There are several ways you can identify fake merchant account providers:
- They often advertise free accounts, extremely low merchant rates or instant merchant approvals—especially for high-risk merchants.
- They don’t have trust badges prominently displayed on their website.
- Their URL is not secured with an SSL certificate.
- Their website may be a subdomain of a site like WordPress or Wix.
- They are not registered with their country’s chamber of commerce.
- They don’t have third-party validation for PCI compliance.
- They don’t have a large company footprint on the internet.
- Their website doesn’t say how long they’ve been in business.
- There are no independent ratings or reviews for the business.
A legitimate merchant services provider will have hundreds or even thousands of positive ratings and reviews from customers on third-party websites like Google My Business and Yelp. They will also conduct a thorough underwriting process to weed out applicants who are trying to commit merchant fraud. This typically takes a few days to two weeks after you present the required documentation to open a merchant account. Beware of providers offering “instant approval!”
The most common merchant services scam is the addition of hidden fees—either in the contract or fees that are charged without your knowledge. This tactic can make merchant service providers a lot of money without you even realising what’s happening.
Lack of Transparency about Pricing
One kind of hidden fee scam involves the merchant account provider being less than transparent about their pricing model and offering you a very unfavourable tiered pricing model from the start. When you initially talk with a merchant provider, request a complete list of all of their fees, charges and rates and try to negotiate a more favourable deal.
Changing the Terms of the Contract
Another kind of scam involves adding fees or changing the rates you’ve talked about when it comes time to write and sign the contract. Once you’ve signed the contract, you’re locked in for the length of the contract or faced with hefty cancellation fees. Before signing anything, it’s essential to review all of the terms of the contract carefully and have a lawyer look over the contract, too.
Adding or Raising Fees without Your Knowledge
Finally, merchant providers can add fees or raise your fixed or percentage rates without your knowledge. This can go on for months before you even suspect that anything is going on, by which time you’ve potentially lost thousands of dollars. The only way you’ll discover the change is if you review your monthly merchant statement carefully, which is why we recommend reviewing your statement every month!

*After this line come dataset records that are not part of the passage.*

(** [Contains]: the bits above [32 - Bits] agree. *)
Definition Contains (p : Prefix) (ip : Addr) : bool :=
  match pAddr p, ip with
  | Addr4 pa, Addr4 a =>
      bool_decide (0 <= pBits p <= 32) &&
      bool_decide (Z.shiftr (Z.lxor a pa) (32 - pBits p) = 0)
  | _, _ => false
  end.

(** [net.CIDRMask(ones, 32)] read as a big-endian word; nil (and then a panic in
    [Uint32]) for a length out of range. *)
Definition cidr_mask (ones : Z) : Z := Z.shiftl (Z.ones ones) (32 - ones).
Definition CIDRMask (ones : Z) : outcome Z :=
  if bool_decide (0 <= ones <= 32) then Ret (cidr_mask ones)
  else Panic "index out of range".

(** [Masked] zeroes the host bits. *)
Definition Masked (p : Prefix) : Prefix :=
  match pAddr p with
  | AddrZero => zeroPrefix
  | Addr4 z =>
      if bool_decide (0 <= pBits p <= 32)
      then mkPrefix (Addr4 (Z.land z (cidr_mask (pBits p)))) (pBits p)
      else zeroPrefix
  end.

(** ** Text *)
Definition octet (z : Z) (i : Z) : Z := Z.land (Z.shiftr z (8 * i)) 255.

(** [fmt.Sprintf] with verb [%d] of a non-negative integer. *)
Definition fmt_d (z : Z) : string := pretty (Z.to_N z).

Definition dotted (z : Z) : string :=
  (fmt_d (octet z 3) +:+ "." +:+ fmt_d (octet z 2) +:+ "." +:+
   fmt_d (octet z 1) +:+ "." +:+ fmt_d (octet z 0))%string.

(** [Addr.String]. *)
Definition Addr_String (a : Addr) : string :=
  match a with AddrZero => "invalid IP" | Addr4 z => dotted z end.

Definition digit_val (c : ascii) : option Z :=
  let n := Z.of_N (N_of_ascii c) in
  if bool_decide (48 <= n <= 57) then Some (n - 48) else None.

(** The scan of [parseIPv4]: [fields] are the octets read so far, [val] and
    [digLen] describe the current one. *)
Fixpoint parseIPv4_loop (s : string) (fields : list Z) (val digLen : Z) : option (list Z * Z * Z) :=
  match s with
  | EmptyString => Some (fields, val, digLen)
  | String c s' =>
      match digit_val c with
      | Some d =>
          if bool_decide (digLen = 1 /\ val = 0) then None
          else
            let val' := val * 10 + d in
            if bool_decide (255 < val') then None
            else parseIPv4_loop s' fields val' (digLen + 1)
      | None =>
          if bool_decide (c = "."%char) then
            if bool_decide (digLen = 0 \/ s' = EmptyString \/ length fields = 3%nat) then None
            else parseIPv4_loop s' (fields ++ [val]) 0 0
          else None
      end
  end.

Definition of_octets (l : list Z) : Z := foldl (fun acc o => acc * 256 + o) 0 l.

Definition parseIPv4 (s : string) : option Addr :=
  match parseIPv4_loop s [] 0 0 with
  | Some (fields, val, digLen) =>
      if bool_decide (length fields = 3%nat) then Some (Addr4 (of_octets (fields ++ [val])))
      else None
  | None => None
  end.

(** [ParseAddr] on text without ':' and '%'. *)
Definition ParseAddr (s : string) : option Addr := parseIPv4 s.

Definition MustParseAddr (s : string) : outcome Addr :=
  match ParseAddr s with
  | Some a => Ret a
  | None => Panic "ParseAddr: unable to parse IP"
  end.

(** The split at the last ['/'] of [ParsePrefix]. *)
Fixpoint split_last_slash (s : string) : option (string * string) :=
  match s with
  | EmptyString => None
  | String c s' =>
      match split_last_slash s' with
      | Some (a, b) => Some (String c a, b)
      | None => if bool_decide (c = "/"%char) then Some (EmptyString, s') else None
      end
  end.

(** [strconv.Atoi] on text without a sign. *)
Fixpoint atoi_loop (s : string) (acc : Z) : option Z :=
  match s with
  | EmptyString => Some acc
  | String c s' =>
      match digit_val c with
      | Some d => atoi_loop s' (acc * 10 + d)
      | None => None
      end
  end.

(** The bits after the slash: no sign, no leading zero, at most 32. *)
Definition parse_bits (s : string) : option Z :=
  match s with
  | EmptyString => None
  | String c s' =>
      if bool_decide (s' <> EmptyString /\ digit_val c = Some 0) then None
      else match atoi_loop s 0 with
           | Some n => if bool_decide (n <= 32) then Some n else None
           | None => None
           end
  end.

Definition ParsePrefix (s : string) : option Prefix :=
  match split_last_slash s with
  | None => None
  | Some (a, b) =>
      match ParseAddr a with
      | None => None
      | Some ip =>
          match parse_bits b with
          | Some bits => Some (mkPrefix ip bits)
          | None => None
          end
      end
  end.

(** ** Octets *)
Lemma octet_div z i : 0 <= i -> octet z i = z / 256 ^ i mod 256.
Proof.
  intros. unfold octet. change 255 with (Z.ones 8).
  rewrite Z.land_ones, Z.shiftr_div_pow2 by lia.
  by rewrite (Z.pow_mul_r 2 8 i) by lia.
Qed.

Perhaps the most dangerous, a backdoor scam can occur with either a legitimate or fraudulent merchant services provider. In this scheme, a company insider or third party with an inside contact changes the source code in your payment gateway to enable third-party access. The fraudster then has access to all of your and your customers’ sensitive information and can use these card details and addresses to make fraudulent purchases.
The best ways to prevent a backdoor scam are to:
- Make sure your provider is PCI compliant and offers 24-hour chargeback protection as part of their merchant services package.

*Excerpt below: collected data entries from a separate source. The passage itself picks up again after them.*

(* ===== verification/Utils.v ===== *)
(** * Checksums and TCP header parsing ([pkg/iptcp_utils/iptcp_utils.go])

    The functions call the netstack package through the class of [Netstack].
    [pkg/node] has its own copies [ValidateChecksum] and [ComputeChecksum] of
    the IP checksum functions.  [TCPFlagsAsString] and [TCPFieldsToString] only
    format text and are left out. *)
From S2P Require Import Prelude Netip Netstack.
Local Open Scope Z_scope.

Definition TcpHeaderLen : Z := TCPMinimumSize.
Definition TcpPseudoHeaderLen : Z := 12.
Definition IpProtoTcp : Z := TCPProtocolNumber.
Definition MaxVirtualPacketSize : Z := 1400.

Section Utils.
Context `{NS : Netstack}.

(** [td := header.TCP(b)] and the eight readers, in the order of the literal;
    [UrgentPointer] is left at its zero value. *)
Definition ParseTCPHeader (b : list byte) : outcome TCPFields :=
  srcPort ← ns_SourcePort b;
  dstPort ← ns_DestinationPort b;
  seqNum ← ns_SequenceNumber b;
  ackNum ← ns_AckNumber b;
  dataOffset ← ns_DataOffset b;
  flags ← ns_Flags b;
  windowSize ← ns_WindowSize b;
  checksum ← ns_ChecksumField b;
  Ret (mkTCPFields srcPort dstPort seqNum ackNum dataOffset flags windowSize checksum 0).

(** [copy(pseudoHeaderBytes[i:i+4], ip.AsSlice())] on zeroed bytes. *)
Definition copy_ip (ip : Addr) : list byte :=
  match ip with AddrZero => replicate 4 Byte.x00 | Addr4 _ => AsSlice ip end.

Definition pseudo_header (sourceIP destIP : Addr) (payload : list byte) : list byte :=
  copy_ip sourceIP ++ copy_ip destIP ++ [Zbyte 0; Zbyte IpProtoTcp] ++
  be16 (u16 (TcpHeaderLen + zlen payload)).

Definition ComputeTCPChecksum (tcpHdr : TCPFields) (sourceIP destIP : Addr)
    (payload : list byte) : Z :=
  let pseudoHeaderChecksum := ns_Checksum (pseudo_header sourceIP destIP payload) 0 in
  let headerChecksum := ns_Checksum (ns_Encode tcpHdr) pseudoHeaderChecksum in
  let fullChecksum := ns_Checksum payload headerChecksum in
  Z.lxor fullChecksum 65535.

Definition ComputeIPChecksum (b : list byte) : Z := Z.lxor (ns_Checksum b 0) 65535.
Definition ValidateIPChecksum (b : list byte) (fromHeader : Z) : Z := ns_Checksum b fromHeader.

(** The copies in [pkg/node/node.go]. *)
Definition ComputeChecksum (b : list byte) : Z := Z.lxor (ns_Checksum b 0) 65535.
Definition ValidateChecksum (b : list byte) (fromHeader : Z) : Z := ns_Checksum b fromHeader.

Context `{!NetstackLaws}.

Lemma lxor_ffff x : 0 <= x < 65536 -> Z.lxor x 65535 = 65535 - x.
Proof.
  intros Hx. change 65535 with (Z.ones 16). rewrite Z.sub_nocarry_ldiff.
  - apply Z.bits_inj'. intros i Hi. rewrite Z.lxor_spec, Z.ldiff_spec.
    destruct (decide (i < 16)).
    + rewrite Z.ones_spec_low by lia. by destruct (Z.testbit x i).
    + rewrite Z.ones_spec_high, (testbit_high x 16) by lia. done.
  - apply Z.bits_inj'. intros i Hi. rewrite Z.ldiff_spec, Z.bits_0.
    destruct (decide (i < 16)).
    + rewrite Z.ones_spec_low by lia. apply andb_false_r.
    + by rewrite (testbit_high x 16) by lia.
Qed.

Lemma ValidateChecksum_spec b c :
  0 <= c < 2 ^ 16 ->
  ValidateChecksum b c = c <->
  (c <> 0 /\ word_sum b mod 65535 = 0) \/ (c = 0 /\ word_sum b = 0).
Proof.
  intros Hc. unfold ValidateChecksum. rewrite checksum_rfc1071 by done.
  destruct (rfc1071_spec b c) as (Hr & Hm & Hz); [lia|].
  pose proof (word_sum_nonneg b). set (r := rfc1071 b c) in *. set (w := word_sum b) in *.
  change (2 ^ 16) with 65536 in Hc. split.
  - intros E. rewrite E in *. destruct (decide (c = 0)); [lia|]. left. split; [done|].
    Z.div_mod_to_equations. lia.
  - intros [[Hc0 Hw]|[-> Hw]]; [|lia].
    assert (r <> 0) by lia. Z.div_mod_to_equations. lia.
Qed.

Lemma ComputeChecksum_range b : 0 <= ComputeChecksum b < 2 ^ 16.
Proof.
  unfold ComputeChecksum. rewrite checksum_rfc1071 by lia.
  destruct (rfc1071_spec b 0) as (Hr & _); [lia|]. rewrite lxor_ffff by lia. lia.
Qed.

(** Adding the computed checksum to a non-zero block makes its sum vanish. *)
Lemma ComputeChecksum_sum b :
  (word_sum b + ComputeChecksum b) mod 65535 = 0.
Proof.
  unfold ComputeChecksum. rewrite checksum_rfc1071 by lia.
  destruct (rfc1071_spec b 0) as (Hr & Hm & _); [lia|]. rewrite lxor_ffff by lia.
  simpl in Hm. Z.div_mod_to_equations. lia.
Qed.

(** ** Properties *)

(** The receiver's check [ValidateChecksum(hdr, c) == c] accepts exactly the
    headers whose 16-bit words sum to zero in one's-complement arithmetic and
    that carry a non-zero checksum; with checksum field [c = 0] nothing but an
    all-zero header passes.  A valid header whose checksum happens to be zero
    is therefore refused. *)
Theorem checksum_accepts_iff (b : list byte) (c : Z) :
  0 <= c < 2 ^ 16 ->
  ValidateChecksum b c = c <->
  (c <> 0 /\ word_sum b mod 65535 = 0) \/ (c = 0 /\ word_sum b = 0).
Proof. apply ValidateChecksum_spec. Qed.

(** No single corrupted word gets through: if a header is accepted, then the
    same header with one 16-bit word replaced by a value of another residue
    class modulo 65535 (with the checksum field re-read from it) is refused. *)
Theorem checksum_detects_word_error (pre post : list byte) (w w' c c' : Z) :
  Nat.Even (length pre) -> 0 <= w < 2 ^ 16 -> 0 <= w' < 2 ^ 16 ->
  0 <= c < 2 ^ 16 -> 0 <= c' < 2 ^ 16 -> w mod 65535 <> w' mod 65535 -> c <> 0 ->
  ValidateChecksum (pre ++ be16 w ++ post) c = c ->
  ValidateChecksum (pre ++ be16 w' ++ post) c' <> c'.
Proof.
  intros He Hw Hw' Hc Hc' Hne Hc0 Hv Hv'.
  assert (Hsum : forall x, 0 <= x < 2 ^ 16 ->
    word_sum (pre ++ be16 x ++ post) = word_sum pre + x + word_sum post).
  { intros x Hx. rewrite !word_sum_app; [|by exists 1%nat|done].
    rewrite word_sum_be16, u16_small by done. lia. }
  apply ValidateChecksum_spec in Hv; [|done]. apply ValidateChecksum_spec in Hv'; [|done].
  rewrite Hsum in Hv by done. rewrite Hsum in Hv' by done.
  assert ((word_sum pre + w + word_sum post) mod 65535 = 0) as H1 by (destruct Hv as [[_ H1]|[H1 _]]; [done|lia]).
  assert ((word_sum pre + w' + word_sum post) mod 65535 = 0) as H2.
  { destruct Hv' as [[_ H2]|[_ H2]]; [done|]. by rewrite H2. }
  apply Hne. Z.div_mod_to_equations. lia.
Qed.

End Utils.

Lemma checksum_accepts_iff_witness :
  @ValidateChecksum ref_netstack (be16 17664 ++ be16 47871) 47871 = 47871.
Proof.
  apply (@checksum_accepts_iff ref_netstack ref_netstack_laws); [lia|].
  left. split; [lia|]. vm_compute. reflexivity.
Defined.

Lemma checksum_detects_word_error_witness :
  @ValidateChecksum ref_netstack (be16 17664 ++ be16 1 ++ []) 1 <> 1.
Proof.
  apply (@checksum_detects_word_error ref_netstack ref_netstack_laws (be16 17664) [] 47871 1 47871 1);
    try lia.
  - by exists 1%nat.
  - vm_compute. discriminate.
  - vm_compute. reflexivity.
Defined.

- Check third-party reviews of the provider.
- Maintain PCI compliance on your end.
In addition, it’s important to run a separate antivirus program on your site to detect bugs, viruses and changes in the source code on your website or payment gateway.
Most merchant account scams come from providers, but fake merchants and shady business partners can cheat you out of money, too.

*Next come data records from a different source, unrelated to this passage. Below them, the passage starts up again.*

(** [heap.Pop] on an empty queue swaps positions 0 and -1 and panics. *)
Definition heap_Pop (pq : list EarlyPacket) : outcome (EarlyPacket * list EarlyPacket) :=
  match pq with
  | [] => Panic "index out of range"
  | _ =>
      let n := (length pq - 1)%nat in
      Pop (down (Swap pq 0 n) 0 n)
  end.

Example heap_order :
  let q := foldl heap_Push [] [mkEarly 30 0 0 []; mkEarly 10 0 0 []; mkEarly 20 0 0 []] in
  map (fun p => (Priority p, Index p)) q = [(10, 0); (30, 1); (20, 2)].
Proof. vm_compute. reflexivity. Qed.

(** ** Swapping *)
Section swap.
Context (q : list EarlyPacket) (i j : nat).
Hypothesis Hi : (i < length q)%nat.
Hypothesis Hj : (j < length q)%nat.

Lemma Swap_unfold : exists a b, q !! i = Some a /\ q !! j = Some b /\
  Swap q i j = <[j := set_Index a (Z.of_nat j)]> (<[i := set_Index b (Z.of_nat i)]> q).
Proof.
  destruct (lookup_lt_is_Some_2 q i Hi) as [a Ha].
  destruct (lookup_lt_is_Some_2 q j Hj) as [b Hb].
  exists a, b. unfold Swap. by rewrite Ha, Hb.
Qed.

Lemma length_Swap : length (Swap q i j) = length q.
Proof. destruct Swap_unfold as (a & b & _ & _ & ->). by rewrite !length_insert. Qed.

Lemma prio_Swap k :
  prio (Swap q i j) k =
    if decide (k = i) then prio q j else if decide (k = j) then prio q i else prio q k.
Proof.
  destruct Swap_unfold as (a & b & Ha & Hb & ->). unfold prio.
  repeat case_decide; subst.
  - destruct (decide (i = j)) as [<-|].
    + rewrite list_lookup_insert_eq by (by rewrite length_insert). by rewrite Ha.
    + rewrite list_lookup_insert_ne, list_lookup_insert_eq by done. by rewrite Hb.
  - rewrite list_lookup_insert_eq by (by rewrite length_insert). by rewrite Ha.
  - by rewrite !list_lookup_insert_ne by done.
Qed.
End swap.

(** What a packet carries apart from its heap position. *)
Definition content (p : EarlyPacket) : Z * Z * list byte := (Priority p, PFlags p, PPayload p).

Lemma content_set_Index p i : content (set_Index p i) = content p.
Proof. done. Qed.

Lemma Swap_content q i j : content <$> Swap q i j ≡ₚ content <$> q.
Proof.
  unfold Swap. destruct (q !! i) as [a|] eqn:Ha; [|done].
  destruct (q !! j) as [b|] eqn:Hb; [|done].
  rewrite !list_fmap_insert, !content_set_Index.
  apply Permutation_insert_swap; rewrite list_lookup_fmap; by simplify_option_eq.
Qed.

(** ** The index invariant: every packet knows its position. *)
Definition indexed (q : list EarlyPacket) : Prop :=
  forall k p, q !! k = Some p -> Index p = Z.of_nat k.

Lemma indexed_Swap q i j : indexed q -> indexed (Swap q i j).
Proof.
  intros Hq. unfold Swap. destruct (q !! i) as [a|] eqn:Ha; [|done].
  destruct (q !! j) as [b|] eqn:Hb; [|done]. intros k p Hk.
  apply list_lookup_insert_Some in Hk as [(-> & <- & _)|[_ Hk]]; [done|].
  apply list_lookup_insert_Some in Hk as [(-> & <- & _)|[_ Hk]]; [done|]. by apply Hq.
Qed.

(** ** Heap order on the first [n] positions *)
Definition heap_ordered (n : nat) (q : list EarlyPacket) : Prop :=
  forall k, (0 < k < n)%nat -> prio q (parent k) <= prio q k.

(** Ordered except that position [j] may be too small for its parent. *)
Definition heap_except_up (n j : nat) (q : list EarlyPacket) : Prop :=
  (forall k, (0 < k < n)%nat -> k <> j -> prio q (parent k) <= prio q k) /\
  (forall k, (0 < k < n)%nat -> (0 < j)%nat -> parent k = j -> prio q (parent j) <= prio q k).

(** Ordered except that position [i] may be too large for its children. *)
Definition heap_except_down (n i : nat) (q : list EarlyPacket) : Prop :=
  (forall k, (0 < k < n)%nat -> parent k <> i -> prio q (parent k) <= prio q k) /\
  (forall k, (0 < k < n)%nat -> (0 < i)%nat -> parent k = i -> prio q (parent i) <= prio q k).

Lemma Less_true q i j : Less q i j = true <-> prio q i < prio q j.
Proof. apply bool_decide_eq_true. Qed.
Lemma Less_false q i j : Less q i j = false <-> prio q j <= prio q i.
Proof. unfold Less. rewrite bool_decide_eq_false. lia. Qed.

Lemma up_spec q j :
  (j < length q)%nat -> heap_except_up (length q) j q ->
  heap_ordered (length (up q j)) (up q j) /\ (content <$> up q j) ≡ₚ (content <$> q) /\
  (indexed q -> indexed (up q j)).
Proof.
  intros Hj Hex. funelim (up q j); clear Heqcall; clear Heq.
  - split; [|done]. intros k Hk. destruct (decide (k = j)) as [->|]; [|by apply Hex].
    destruct o as [E|E%Less_false]; [by rewrite E|done].
  - apply Decidable.not_or in n as [Hne HL]. apply not_false_is_true, Less_true in HL.
    pose proof (parent_le j) as Hle.
    assert (Hlen : length (Swap pq (parent j) j) = length pq) by (apply length_Swap; lia).
    destruct H as (H1 & H2 & H3); [lia| |].
    + rewrite Hlen. destruct Hex as [Hex1 Hex2]. split.
      * intros k Hk Hkp. rewrite !prio_Swap by lia. repeat case_decide; subst; try lia.
        all: try (pose proof (parent_spec k ltac:(lia)); pose proof (parent_spec j ltac:(lia)); lia).
        -- pose proof (Hex1 k ltac:(lia) ltac:(congruence)). rewrite H in *. lia.
        -- apply Hex2; try lia; congruence.
        -- apply Hex1; [lia|congruence].
      * intros k Hk Hp Hkp. rewrite !prio_Swap by lia.
        pose proof (parent_spec (parent j) ltac:(lia)).
        rewrite (decide_False (P := parent (parent j) = parent j)) by lia.
        rewrite (decide_False (P := parent (parent j) = j)) by lia.
        pose proof (parent_spec k ltac:(lia)).
        pose proof (Hex1 (parent j) ltac:(lia) ltac:(lia)).
        rewrite (decide_False (P := k = parent j)) by lia.
        case_decide; [lia|]. pose proof (Hex1 k ltac:(lia) ltac:(lia)). rewrite Hkp in *. lia.
    + split; [done|]. split; [|intros; apply H3, indexed_Swap; done].
      rewrite H2. apply Swap_content.
Qed.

Scams that Bypass Anti-Money Laundering Laws
Fraudulent merchant scams can involve a third party using your payment gateway to process transactions for illegal, high-risk or forbidden activities. You could then be held liable for the fraud and your merchant account shut down. Before giving anyone access to your merchant account or website, be sure to do your due diligence and review your transaction statements often.
Industry-Specific Scams that Hurt Legitimate Merchants
Even if you aren’t involved in a fraudulent merchant scam yourself, a high number of merchant scams in a given country or industry could result in legitimate merchants being barred access to a merchant account or subjected to higher fees. The best way to prevent this from happening is to abide by the terms of your contract yourself and refrain from putting forbidden transactions through your gateway. Otherwise, you might need to consider an offshore merchant account.
Due Diligence and Reviewing Your Transactions Can Help with Preventing Fraud
Fraud can come from all sides, which is why it’s so important to research carefully before entering into a partnership with a merchant services provider or business partner.
Check third-party websites, look for markers of trust and legitimacy, read the terms of every contract carefully, and review your monthly merchant statements.
If you see something that looks fishy or is otherwise unexplained, look into it, ask questions and report instances of fraud to your industry association and the local authorities.